Idiopathic pulmonary fibrosis (IPF) is a fatal fibrotic lung disorder with marginally effective medical treatment. Myofibroblasts are critical to the fibrogenic lung repair process; however, the mechanism whereby the mechanical signal that leads to myofibroblast generation is sensed and transmitted remains to be determined. As transient receptor potential vanilloid 4 (TRPV4) ion channels are activated by plasma membrane stretch/matrix stiffness, we investigated whether TRPV4 plays a role in myofibroblast differentiation and/or in vivo lung fibrosis. TRPV4 inhibition by small-molecule inhibitors almost completely abrogated both the calcium influx response to TPRV4 agonist in a dose-dependent manner and the myofibroblast differentiation response to transforming growth factor-β. Similar findings were noted on TRPV4 deletion with small interfering RNA or in TRPV4 KO murine lung fibroblasts. Further, TRPV4 exhibited its mechanosensing and myofibroblast-differentiating effect under conditions of matrix stiffness in the pathophysiological range (1–25 kPa).

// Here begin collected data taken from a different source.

(** The decoder of keyops.hpp on characters of the alphabet, when what it writes fits in the buffer. *)
Lemma keyops_spec s : forallb in_alphabet s = true ->
  keyops_DecodeBase58 cap s =
    if bool_decide (rep_size (base58_value s) + leading_ones s <= cap)%nat
    then Ok (replicate (leading_ones s) 0 ++ reverse (le_rep (base58_value s)))
    else Err undefined_behaviour.
Proof.
  intros Hs. unfold keyops_DecodeBase58. rewrite held_0.
  assert (forall A (k : list Z -> result A), (l ← held 0; l ← accumulate cap s l; k l) = (l ← held (base58_value s); k l))
    as -> by (intros; unfold base58_value; rewrite <- (accumulate_spec s 0) by done; now destruct (held 0)).
  unfold held. case_bool_decide as Hc; mred; [|now rewrite bool_decide_false by lia].
  rewrite push_ones_spec by now rewrite length_le_rep. rewrite length_le_rep.
  case_bool_decide; [|done]. mred. f_equal. rewrite swap_ends_reverse, reverse_app. f_equal.
  apply reverse_replicate.
Qed.

End cap.

Lemma in_alphabet_not_space c : in_alphabet c = true -> is_space c = false /\ c <> 0.
Proof.
  intros (d & (n & Hn%alphabet_char & _)%fmap_Some & _)%in_alphabet_digit. unfold is_space. lia.
Qed.

(** A text without spaces and zero bytes is one token. *)
Definition one_word (s : list Z) : bool := forallb (fun c => negb (is_space c || (c =? 0))) s.

Lemma one_word_token s : one_word s = true ->
  reference_decode s = if forallb in_alphabet s then Some (base58_bytes s) else None.
Proof.
  intros Hs. unfold reference_decode.
  assert (c_str s = s /\ drop_spaces s = s /\ split_space s = (s, [])) as (-> & -> & ->).
  { induction s as [|c s IH]; [done|]. apply andb_prop in Hs as [Hc Hs]. destruct (IH Hs) as (E1 & _ & E3).
    apply negb_true_iff, orb_false_iff in Hc as [Hc Hz]. cbn. now rewrite Hc, Hz, E1, E3. }
  now rewrite andb_true_r.
Qed.

Lemma reference_decode_token s : forallb in_alphabet s = true -> reference_decode s = Some (base58_bytes s).
Proof.
  intros Hs. rewrite one_word_token; [now rewrite Hs|]. unfold one_word. rewrite forallb_forall in *.
  intros c Hc%Hs. apply in_alphabet_not_space in Hc as [-> Hz]. now destruct (Z.eqb_spec c 0).
Qed.

Lemma digit_zero c : digit_of c = Some 0 -> c = 49.
Proof.
  intros (n & (a & b & E & Hn & _)%FioNames.find_char_Some & Hz)%fmap_Some.
  destruct a; [|cbn in Hn; lia]. 
  assert (head pszBase58 = Some c) as F by now rewrite E. vm_compute in F. congruence.
Qed.

(** Only '1's have the value zero. *)
Lemma base58_value_zero s : forallb in_alphabet s = true -> base58_value s = 0 -> leading_ones s = length s.
Proof.
  unfold base58_value. induction s as [|c s IH]; cbn [forallb leading_ones length]; [done|].
  intros [(d & Hd & Hr)%in_alphabet_digit Hs]%andb_prop. rewrite (base58_fold_cons _ _ _ d Hd).
  intros Hv. pose proof (base58_fold_le (0 * 58 + d) s ltac:(lia) Hs). assert (d = 0) as -> by lia.
  apply digit_zero in Hd as ->. rewrite Z.eqb_refl. f_equal. now apply IH.
Qed.

Lemma base58_bytes_nonzero s : base58_value s <> 0 -> forallb in_alphabet s = true ->
  base58_bytes s = replicate (leading_ones s) 0 ++ reverse (le_rep (base58_value s)) /\
  length (base58_bytes s) = (rep_size (base58_value s) + leading_ones s)%nat.
Proof.
  intros Hv Hs. pose proof (base58_fold_le 0 s ltac:(lia) Hs) as H0. fold (base58_value s) in H0.
  assert (rep_size (base58_value s) = byte_size (base58_value s)) as E.
  { unfold rep_size. rewrite (byte_size_step (base58_value s)) by lia. lia. }
  unfold base58_bytes, le_rep. rewrite E. split; [done|].
  rewrite length_app, length_replicate, length_be_bytes. lia.
Qed.

(** The two Base58 decoders agree on every text of the alphabet that has another character than '1': the
    first one gives its bytes, and the second one the same bytes when its buffer holds that many, and it
    writes past the buffer exactly when it does not. *)
Theorem decoders_agree (cap : nat) (s : list Z) :
  forallb in_alphabet s = true -> base58_value s <> 0 ->
  exists vch, decode_base58 s = Ok (Some vch) /\
    keyops_DecodeBase58 cap s = if bool_decide (length vch <= cap)%nat then Ok vch else Err undefined_behaviour.
Proof.
  intros Hs Hv. exists (base58_bytes s). rewrite decode_base58_spec, reference_decode_token by done.
  split; [done|]. destruct (base58_bytes_nonzero s Hv Hs) as [-> ->]. now apply keyops_spec.
Qed.

Lemma decoders_agree_witness :
  exists vch, decode_base58 (chars "6MRyAjQq8ud7hVNYcfnVPJqcVpscN5So8BhtHuGYqET5GDW5CV") = Ok (Some vch) /\
    keyops_DecodeBase58 37 (chars "6MRyAjQq8ud7hVNYcfnVPJqcVpscN5So8BhtHuGYqET5GDW5CV")
    = if bool_decide (length vch <= 37)%nat then Ok vch else Err undefined_behaviour.
Proof. apply decoders_agree; vm_compute; done. Defined.

(** ** Account names *)

Definition symbol_ok (t : Z) : Prop := 1 <= t < 32.

Lemma sym_chr_ok t : symbol_ok t ->
  existsb (Z.eqb (Name.sym_chr t)) (chars "abcdefghijklmnopqrstuvwxyz12345.") = true /\ Name.sym_chr t <> 46.
Proof.
  intros Ht. assert ((t =? 0) || existsb (Z.eqb (Name.sym_chr t)) (chars "abcdefghijklmnopqrstuvwxyz12345.")
    && negb (Name.sym_chr t =? 46) = true) as F.
  { apply (forallb_Z (fun t => (t =? 0) || existsb (Z.eqb (Name.sym_chr t))
      (chars "abcdefghijklmnopqrstuvwxyz12345.") && negb (Name.sym_chr t =? 46)) 32);
      [vm_compute; reflexivity|unfold symbol_ok in Ht; lia]. }
  destruct (Z.eqb_spec t 0); [unfold symbol_ok in Ht; lia|]. apply andb_prop in F as [F1 F2].
  split; [done|]. intros E. now rewrite E in F2.
Qed.

(** Symbols spell a name, in which no dot occurs. *)
Lemma valid_symbols ts : Forall symbol_ok ts -> (length ts <= 13)%nat -> nth 12 ts 0 < 16 ->
  Name.valid_name (map Name.sym_chr ts) = true.
Proof.
  intros Hts Hl Hn. unfold Name.valid_name. repeat (apply andb_true_intro; split).
  - apply bool_decide_eq_true. now rewrite length_map.
  - apply forallb_forall. intros c (t & <- & Ht)%in_map_iff. rewrite List.Forall_forall in Hts.
    apply Hts in Ht. unfold symbol_ok in Ht. apply Name.sym_chr_symbol. lia.
  - apply Z.ltb_lt. rewrite map_map.
    rewrite (map_ext_in _ id), map_id; [done|]. intros t Ht. rewrite List.Forall_forall in Hts.
    apply Hts in Ht. unfold symbol_ok in Ht. apply Name.sym_chr_symbol. unfold id. lia.
  - apply negb_true_iff, bool_decide_eq_false. intros E.
    destruct ts as [|t ts _] using rev_ind; [done|]. rewrite map_app in E. cbn [map] in E. rewrite last_snoc in E. simplify_eq.
    apply Forall_app in Hts as [_ Ht]. apply Forall_cons in Ht as [Ht _]. now apply (sym_chr_ok t Ht).
Qed.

Mechanistically, TRPV4 activity modulates transforming growth factor β actions in a Smad-independent manner, in part through enhanced actomyosin remodeling with resultant nuclear translocation of the α–smooth muscle actin transcription coactivator (myocardin-related transcription factor-A). The myofibroblast differentiation response to actual fibrotic lung tissue was also completely inhibited on TRPV4 blockade. Furthermore, TRPV4 deficiency protects mice from fibrosis-inducing effects of bleomycin (1 or 4 U/kg dose) at the biochemical (75% less hydroxyproline; P < 0.05), histologic, and physiologic levels (57% less impairment of compliance; P < 0.05). These data identify TRPV4 as a long-elusive mechanosensor/transducer that mediates myofibroblast differentiation and in vivo pulmonary fibrogenesis. Successful manipulation of TRPV4 channel activity may be a novel therapeutic approach for fibrotic diseases of the lung and other organs.